Exercise directions → All that is wanted is a word-for-word copy of the data from its first line to the line containing "try destruct (global_updateButton", both included.

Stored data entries

(** X21. The guard flag is never cleared: once [refreshing] is set, it stays
    set whatever is dispatched afterwards. *)
Theorem refreshing_never_resets p evs :
  refreshing p = true -> refreshing (run p evs).1 = true.
Proof.
  intros E. apply run_refreshing, E.
Qed.

Lemma on_load_listeners env p :
  exists extra,
    listeners (on_load env p).1 = (listeners p ++ extra)%list /\
    Forall (fun l => l_target l <> ServiceWorkerContainer /\
                     l_type l <> "updatefound") extra.
Proof.
  unfold on_load. simpl.
  destruct (installButton p); simpl; destruct (updateButton p); simpl;
    try destruct (global_updateButton env) as [[]|]; simpl;
    rewrite <- ?app_assoc; eexists; (split; [reflexivity|]);
    repeat constructor; discriminate.
Qed.

Lemma filter_extra (P : Listener -> Prop) `{forall l, Decision (P l)} extra :
  Forall (fun l => ~ P l) extra -> filter P extra = [].
Proof.
  induction 1 as [|l ls Hne _ IH]; [reflexivity|].
  rewrite filter_cons_False; [exact IH | exact Hne].
Qed.

Lemma run_handler_guarded env h e p :
  h <> OnControllerChange -> guarded p -> guarded (run_handler env h e p).1.
Proof.
  intros Hh (Hw & Hr & Hc). split; [apply run_handler_wired, Hw|].
  destruct h; simpl; try contradiction; handler_cases; try (split; assumption).
  split; [rewrite on_load_refreshing; exact Hr|].
  destruct (on_load_listeners env p) as (extra & Hl & Hx).
  unfold controller_listeners in *. rewrite Hl, filter_app, Hc.
  rewrite filter_extra; [reflexivity|].
  eapply Forall_impl; [exact Hx|]. simpl. tauto.
Qed.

Exercise response →
(** X21. The guard flag is never cleared: once [refreshing] is set, it stays
    set whatever is dispatched afterwards. *)
Theorem refreshing_never_resets p evs :
  refreshing p = true -> refreshing (run p evs).1 = true.
Proof.
  intros E. apply run_refreshing, E.
Qed.

Lemma on_load_listeners env p :
  exists extra,
    listeners (on_load env p).1 = (listeners p ++ extra)%list /\
    Forall (fun l => l_target l <> ServiceWorkerContainer /\
                     l_type l <> "updatefound") extra.
Proof.
  unfold on_load. simpl.
  destruct (installButton p); simpl; destruct (updateButton p); simpl;
    try destruct (global_updateButton env) as [[]|]; simpl;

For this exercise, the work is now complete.